The Home Office has announced that funding will be allocated to Violence Reduction Units in the south east via Police and Crime Commissioners.

The Hampshire police force area will receive up to £800,000.

A Home Office spokesperson said: "Violence Reduction Units bring together organisations across local communities to tackle violent crime and address its underlying causes.

"They also help fund vital local projects that work to prevent children and young people from being drawn into serious violence.

"The funding, which is for 2021/22, marks the third year of funding for 18 units across England and Wales in areas worst affected by serious violence.

"This takes the total invested nationally to £105.5 million and further delivers on the government’s pledge to crack down on violent crime."
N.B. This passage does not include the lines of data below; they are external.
(** * Backtest pipeline: signal scoring, strategy simulation, aggregation

    A shallow embedding of
      - [scripts/backtest_all_strategies_30days.py] (class [ComprehensiveBacktest])
      - [scripts/backtest_1m_scorer.py]            (class [ScoringBacktest])
    and the properties of the specification that concern them.

    Conventions of the embedding.
      - Python [float] values are read as exact rationals ([Q]); a literal
        such as [1.03] is the rational 103/100.  Equality of amounts is
        rational equality ([==]).
      - Python [int] timestamps and counts are [Z] or [nat].
      - The SQLite file is a record of four tables held as lists of rows;
        every query is a list computation over them.  [ORDER BY] is a stable
        insertion sort, [LIMIT n] is [firstn n].
      - Nullable columns that the code guards with [x or 0] are [option].
      - The labels returned next to each signal are kept as a constructor per
        branch, carrying the value the label is formatted from. *)

From Stdlib Require Import ZArith QArith Qabs List String Bool Lia Lqa.
From Stdlib Require Import Permutation Sorted.
Import ListNotations.

Local Open Scope Q_scope.

(** ** Numbers *)

Definition Qltb (x y : Q) : bool := negb (Qle_bool y x).

Notation "x <=? y" := (Qle_bool x y) (at level 70) : Q_scope.
Notation "x <? y" := (Qltb x y) (at level 70) : Q_scope.
Notation "x >=? y" := (Qle_bool y x) (at level 70) : Q_scope.
Notation "x >? y" := (Qltb y x) (at level 70) : Q_scope.

(** Python's [sum] over a list of floats. *)
Definition Qsum (l : list Q) : Q := fold_left Qplus l 0.

(** [lo <= x <= hi] on integers. *)
Definition between (lo x hi : Z) : bool := (lo <=? x)%Z && (x <=? hi)%Z.

(** [x or 0] on a nullable column. *)
Definition or0 (x : option Q) : Q := match x with Some v => v | None => 0 end.
Definition or0Z (x : option Z) : Z := match x with Some v => v | None => 0%Z end.

(** ** Sorting, as [ORDER BY] and [sorted] perform it *)

Section Sorting.
Context {A : Type}.
Variable before : A -> A -> bool.

Fixpoint insert_by (x : A) (l : list A) : list A :=
  match l with
  | [] => [x]
  | y :: l' => if before y x then y :: insert_by x l' else x :: l
  end.

Definition sort_by (l : list A) : list A :=
  fold_left (fun acc x => insert_by x acc) l [].
End Sorting.

(** ** The data store *)

Record TokenRow := {
  tok_mint : string;
  launch_block_time : Z;
  creator_wallet : string;
  initial_liquidity_sol : option Q
}.

Record TradeRow := {
  trd_mint : string;
  trader : string;
  amount_sol : Q;
  side : string;
  block_time : Z
}.

Record WindowRow := {
  win_mint : string;
  window_sec : Z;
  start_time : Z;
  close : Q;
  high : Q;
  low : Q;
  vol_sol : Q
}.

Record WalletStatsRow := {
  wallet : string;
  net_pnl_sol : option Q;
  create_count : option Z;
  profit_score : option Q;
  win_rate : option Q;
  total_trades : option Z
}.

Record Db := {
  tokens : list TokenRow;
  trades : list TradeRow;
  windows : list WindowRow;
  wallet_stats : list WalletStatsRow
}.

Definition is_buy (t : TradeRow) : bool := String.eqb (side t) "buy".

(** [set([t["trader"] for t in ...])]: the distinct traders. *)
Definition distinct (l : list string) : list string := nodup string_dec l.

(** [fetchone] of [SELECT ... FROM wallet_stats WHERE wallet = ?]. *)
Definition wallet_row (db : Db) (w : string) : option WalletStatsRow :=
  find (fun r => String.eqb (wallet r) w) (wallet_stats db).

(** ** Wallet tiers, [get_wallet_tier] *)

Inductive Tier := TierS | TierA | TierB | TierC | TierD | TierUnknown.

Definition tier_eqb (a b : Tier) : bool :=
  match a, b with
  | TierS, TierS | TierA, TierA | TierB, TierB
  | TierC, TierC | TierD, TierD | TierUnknown, TierUnknown => true
  | _, _ => false
  end.

(** [tier in [...]] *)
Definition tier_in (t : Tier) (l : list Tier) : bool := existsb (tier_eqb t) l.

(** ** Simulated positions *)

Inductive Strategy :=
| dollar_scalping | rank_based | momentum
| copy_trading | late_opportunity | mc_hunting_1m.

(** The [exit_reason] strings.  [R_time] is the default ["time"].  The two
    formatted reasons of the 1M-MC strategy, [f"target_{..}pct"] and
    [f"stop_loss_{..}pct"], carry the multiplier they are formatted from. *)
Inductive ExitReason :=
| R_time
| R_profit_3pct | R_stop_loss | R_time_20s
| R_target_30pct | R_stop_loss_20pct | R_time_30s
| R_target_50pct | R_stop_loss_15pct | R_time_120s
| R_target_20pct | R_stop_loss_10pct | R_time_15s
| R_target_25pct | R_time_300s
| R_hit_1m_mc
| R_target_pct (profit_target : Q)
| R_stop_loss_pct (stop_loss : Q)
| R_time_420s.

Definition is_default_reason (r : ExitReason) : bool :=
  match r with R_time => true | _ => false end.

(** Keys a strategy adds to the common ones of its result. *)
Inductive Extra :=
| NoExtra
| MomentumExtra (buyers : nat) (volume : Q)
| CopyExtra (copied_wallet_tier : Tier)
| HuntExtra (score : Q) (peak_mc_sol : Q) (hit_1m : bool).

Record Position := {
  strategy : Strategy;
  position_size_sol : Q;
  entry_price : Q;
  exit_price : Q;
  exit_reason : ExitReason;
  pnl_sol : Q;
  pnl_usd : Q;
  gain_pct : Q;
  extra : Extra
}.

(** [result.get("hit_1m")] *)
Definition get_hit_1m (p : Position) : bool :=
  match extra p with HuntExtra _ _ h => h | _ => false end.

(** What an exit loop leaves behind: the price, the reason, and the offset
    from launch of the window at which the loop broke ([None] when the loop
    ran off the end of [prices] and the defaults stand).  The offset is not
    stored by the code; it is kept here to speak about the exit instant. *)
Record Exit := {
  x_price : Q;
  x_reason : ExitReason;
  x_offset : option Z
}.

(** The constants of one exit loop. *)
Record ExitRule := {
  skip_upto : Z;        (* [if time_offset <= skip_upto: continue] *)
  target_gain : Q;      (* [if gain_pct >= target_gain] *)
  target_mult : Q;      (* [exit_price = entry_price * target_mult] *)
  target_reason : ExitReason;
  stop_mult : Q;        (* [if p["low"] < entry_price * stop_mult] *)
  stop_reason : ExitReason;
  time_limit : Z;       (* [if time_offset >= time_limit] *)
  time_reason : ExitReason
}.

(** * [ComprehensiveBacktest] (backtest_all_strategies_30days.py) *)

Module ComprehensiveBacktest.

Definition SOL_PRICE_USD : Q := 186.0.

(** A row of [get_tokens_last_n_days]. *)
Record TokenVolume := {
  tv_mint : string;
  tv_launch_block_time : Z;
  tv_creator_wallet : string;
  total_volume_5min : Q
}.

(** [get_tokens_last_n_days]; [cutoff_time] is [now - days] in seconds.
    [mint] is the key of [tokens], so [GROUP BY t.mint] keeps every row. *)
Definition get_tokens_last_n_days (db : Db) (cutoff_time : Z) : list TokenVolume :=
  sort_by (fun y x => (tv_launch_block_time y >=? tv_launch_block_time x)%Z)
    (map (fun t =>
            {| tv_mint := tok_mint t;
               tv_launch_block_time := launch_block_time t;
               tv_creator_wallet := creator_wallet t;
               total_volume_5min :=
                 Qsum (map vol_sol
                   (filter (fun w => String.eqb (tok_mint t) (win_mint w)
                                     && (window_sec w =? 60)%Z
                                     && between (launch_block_time t) (start_time w)
                                                (launch_block_time t + 300))
                           (windows db))) |})
         (filter (fun t => (launch_block_time t >=? cutoff_time)%Z
                           && (launch_block_time t >? 0)%Z)
                 (tokens db))).

(** [get_trades]: trades of [mint] with
    [block_time BETWEEN launch_time + start_offset AND launch_time + end_offset],
    by ascending [block_time]. *)
Definition get_trades (db : Db) (mint : string) (launch_time start_offset end_offset : Z)
  : list TradeRow :=
  sort_by (fun y x => (block_time y <=? block_time x)%Z)
    (filter (fun t => String.eqb (trd_mint t) mint
                      && between (launch_time + start_offset) (block_time t)
                                 (launch_time + end_offset))
            (trades db)).

(** [get_price_data]: the 60-second windows of [mint] starting in
    [launch_time, launch_time + max_seconds], by ascending [start_time]. *)
Definition get_price_data (db : Db) (mint : string) (launch_time max_seconds : Z)
  : list WindowRow :=
  sort_by (fun y x => (start_time y <=? start_time x)%Z)
    (filter (fun w => String.eqb (win_mint w) mint
                      && (window_sec w =? 60)%Z
                      && between launch_time (start_time w) (launch_time + max_seconds))
            (windows db)).

Definition get_creator_stats (db : Db) (creator : string) : option (Q * Z) :=
  match wallet_row db creator with
  | Some row => Some (or0 (net_pnl_sol row), or0Z (create_count row))
  | None => None
  end.

Definition get_wallet_tier (db : Db) (w : string) : Tier :=
  match wallet_row db w with
  | None => TierUnknown
  | Some row =>
    let profit_score := or0 (profit_score row) in
    let win_rate := or0 (win_rate row) in
    let total_trades := or0Z (total_trades row) in
    if (profit_score >=? 85) && (win_rate >=? 0.70) && (total_trades >=? 50)%Z then TierS
    else if (profit_score >=? 75) && (win_rate >=? 0.60) && (total_trades >=? 20)%Z then TierA
    else if (profit_score >=? 65) && (win_rate >=? 0.50) && (total_trades >=? 10)%Z then TierB
    else if (profit_score >=? 50) && (total_trades >=? 5)%Z then TierC
    else TierD
  end.

(** *** The shared shape of the strategies *)

(** Entry loop: the first window whose offset from launch lies in [lo, hi]. *)
Definition entry_window (lo hi launch_time : Z) (prices : list WindowRow)
  : option WindowRow :=
  find (fun p => between lo (start_time p - launch_time) hi) prices.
Policing Minister Kit Malthouse added: “We are committed to tackling crime in our communities and stopping young lives being shattered by violence.

“Violence Reduction Units in the south east are a key part of this, bringing together local leaders in health, education, police and other agencies to address the root causes of serious violence.

“This funding will allow the vital long-term work they have already started to continue, in order to get a grip on this crucial issue and drive down violent crime.”

Violence Reduction Units were set up in the summer of 2019.

The Hampshire unit has provided phone counselling to young people with low self-esteem, a therapeutic allotment gardening project for young people at risk of being excluded from school and early help and prevention work with families and young people at risk of criminal exploitation.

In addition to the new funding more than £2m is being made available nationally via a winter contingency fund package.

"The money is being delivered through Violence Reduction Units to local charities and social enterprises that support vulnerable young people at risk of involvement in violence through the lockdown period.

The money forms part of a wider government drive to tackle crime and make communities safer.

The Home Office says steps taken to address the issue include bringing in an extra 20,000 police officers over the next three years.

More than 6,600 of the officers have already been recruited.